Work item => Read the lines below, and copy any that contain the string "PrimFloat".

::: Data section

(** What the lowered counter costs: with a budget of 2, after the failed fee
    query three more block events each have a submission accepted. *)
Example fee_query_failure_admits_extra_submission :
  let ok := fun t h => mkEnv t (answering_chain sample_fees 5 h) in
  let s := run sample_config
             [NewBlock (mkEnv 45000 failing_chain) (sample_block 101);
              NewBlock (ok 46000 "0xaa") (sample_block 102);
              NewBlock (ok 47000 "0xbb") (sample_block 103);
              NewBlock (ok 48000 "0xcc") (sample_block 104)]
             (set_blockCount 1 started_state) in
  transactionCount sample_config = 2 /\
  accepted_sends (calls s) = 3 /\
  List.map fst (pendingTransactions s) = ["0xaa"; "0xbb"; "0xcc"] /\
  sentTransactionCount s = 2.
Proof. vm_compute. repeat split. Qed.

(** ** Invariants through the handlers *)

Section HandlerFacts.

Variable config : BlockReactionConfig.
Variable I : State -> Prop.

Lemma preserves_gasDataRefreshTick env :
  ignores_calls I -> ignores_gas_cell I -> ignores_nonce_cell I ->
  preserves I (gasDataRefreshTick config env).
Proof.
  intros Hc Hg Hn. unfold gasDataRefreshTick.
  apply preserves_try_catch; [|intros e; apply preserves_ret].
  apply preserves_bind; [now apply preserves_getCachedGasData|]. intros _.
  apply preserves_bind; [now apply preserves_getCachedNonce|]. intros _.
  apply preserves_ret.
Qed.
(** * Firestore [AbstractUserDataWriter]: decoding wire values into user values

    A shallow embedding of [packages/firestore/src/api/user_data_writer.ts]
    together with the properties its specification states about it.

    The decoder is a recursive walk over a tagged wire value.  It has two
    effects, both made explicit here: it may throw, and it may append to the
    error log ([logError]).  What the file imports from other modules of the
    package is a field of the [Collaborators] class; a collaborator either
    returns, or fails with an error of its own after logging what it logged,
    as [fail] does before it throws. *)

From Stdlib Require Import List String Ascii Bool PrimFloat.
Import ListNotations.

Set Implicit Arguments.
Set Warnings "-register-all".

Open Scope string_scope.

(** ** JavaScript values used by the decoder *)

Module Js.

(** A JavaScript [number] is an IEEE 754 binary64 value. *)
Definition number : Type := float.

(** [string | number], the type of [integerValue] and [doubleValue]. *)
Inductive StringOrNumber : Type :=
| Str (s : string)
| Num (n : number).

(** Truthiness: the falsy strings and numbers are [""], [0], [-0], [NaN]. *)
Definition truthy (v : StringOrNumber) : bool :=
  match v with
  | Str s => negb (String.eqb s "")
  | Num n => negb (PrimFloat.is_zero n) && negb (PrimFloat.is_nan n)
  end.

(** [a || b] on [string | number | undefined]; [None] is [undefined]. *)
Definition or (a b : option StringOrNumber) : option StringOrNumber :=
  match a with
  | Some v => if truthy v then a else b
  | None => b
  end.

::::::

Task answer =>
From Stdlib Require Import List String Ascii Bool PrimFloat.
  | Num n => negb (PrimFloat.is_zero n) && negb (PrimFloat.is_nan n)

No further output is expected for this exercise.